Source material:

★ ★ ★ ★

Lemma value_step_consumes : forall members elements,
  (forall acc, consumes (members acc)) ->
  (forall acc, consumes (elements acc)) ->
  consumes (value_step members elements).
Proof.
  intros members elements Hm He s v after. unfold value_step.
  destruct (after_char "{" s) as [rest|] eqn:A.
  { apply after_char_length in A.
    destruct (after_char "}" rest) as [a|] eqn:B.
    - intros E. injection E as _ <-. apply after_char_length in B. lia.
    - intros E. apply Hm in E. lia. }
  destruct (after_char "[" s) as [rest|] eqn:B.
  { apply after_char_length in B.
    destruct (after_char "]" rest) as [a|] eqn:C.
    - intros E. injection E as _ <-. apply after_char_length in C. lia.
    - intros E. apply He in E. lia. }
  destruct (after_char "034" s) as [rest|] eqn:C.
  { apply after_char_length in C.
    destruct (string_body rest) as [[str a]|] eqn:D; [|discriminate].
    intros E. injection E as _ <-.
    apply (string_body_length _ _ _ _ (le_n _)) in D. lia. }
  intros E. apply scalar_consumes in E.
  pose proof (skip_white_length s). lia.
Qed.

Lemma members_step_consumes : forall value members acc,
  consumes value ->
  (forall acc, consumes (members acc)) ->
  consumes (members_step value members acc).
Proof.
  intros value members acc Hv Hm s v after. unfold members_step.
  destruct (after_char "034" s) as [rest|] eqn:A; [|discriminate].
  destruct (string_body rest) as [[key after_key]|] eqn:B; [|discriminate].
  destruct (after_char ":" after_key) as [after_colon|] eqn:C; [|discriminate].
  destruct (value after_colon) as [[x after_v]|] eqn:D; [|discriminate].
  apply after_char_length in A, C.
  apply (string_body_length _ _ _ _ (le_n _)) in B. apply Hv in D.
  destruct (after_char "," after_v) as [more|] eqn:E.
  - apply after_char_length in E. intros F. apply Hm in F. lia.
  - destruct (after_char "}" after_v) as [a|] eqn:F; [|discriminate].
    apply after_char_length in F. intros G. injection G as _ <-. lia.
Qed.

Lemma elements_step_consumes : forall value elements acc,
  consumes value ->
  (forall acc, consumes (elements acc)) ->
  consumes (elements_step value elements acc).
Proof.
  intros value elements acc Hv He s v after. unfold elements_step.
  destruct (value s) as [[x after_v]|] eqn:D; [|discriminate].
  apply Hv in D.
  destruct (after_char "," after_v) as [more|] eqn:E.
  - apply after_char_length in E. intros F. apply He in F. lia.
  - destruct (after_char "]" after_v) as [a|] eqn:F; [|discriminate].
    apply after_char_length in F. intros G. injection G as _ <-. lia.
Qed.

Lemma parse_consumes : forall d,
  consumes (parse_value d)
  /\ (forall acc, consumes (parse_members d acc))
  /\ (forall acc, consumes (parse_elements d acc)).
Proof.
  induction d as [|d (IHv & IHm & IHe)].
  - repeat split; intros; intros s v after; discriminate.
  - repeat split.
    + now apply value_step_consumes.
    + intros acc. now apply members_step_consumes.
    + intros acc. now apply elements_step_consumes.
Qed.

(** Each step only calls the parsers it is given on shorter texts. *)

Lemma value_step_ext : forall members members' elements elements' s,
  (forall acc r, String.length r < String.length s -> members acc r = members' acc r) ->
  (forall acc r, String.length r < String.length s -> elements acc r = elements' acc r) ->
  value_step members elements s = value_step members' elements' s.
Proof.
  intros members members' elements elements' s Hm He. unfold value_step.
  destruct (after_char "{" s) as [rest|] eqn:A.
  { apply after_char_length in A.
    destruct (after_char "}" rest); [reflexivity|]. now apply Hm. }
  destruct (after_char "[" s) as [rest|] eqn:B; [|reflexivity].
  apply after_char_length in B.
  destruct (after_char "]" rest); [reflexivity|]. now apply He.
Qed.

★ ★ ★ ★

What the task requires: Across all the records above, find each line with "repeat" in it and copy it.

Exercise answer:
  - repeat split; intros; intros s v after; discriminate.
  - repeat split.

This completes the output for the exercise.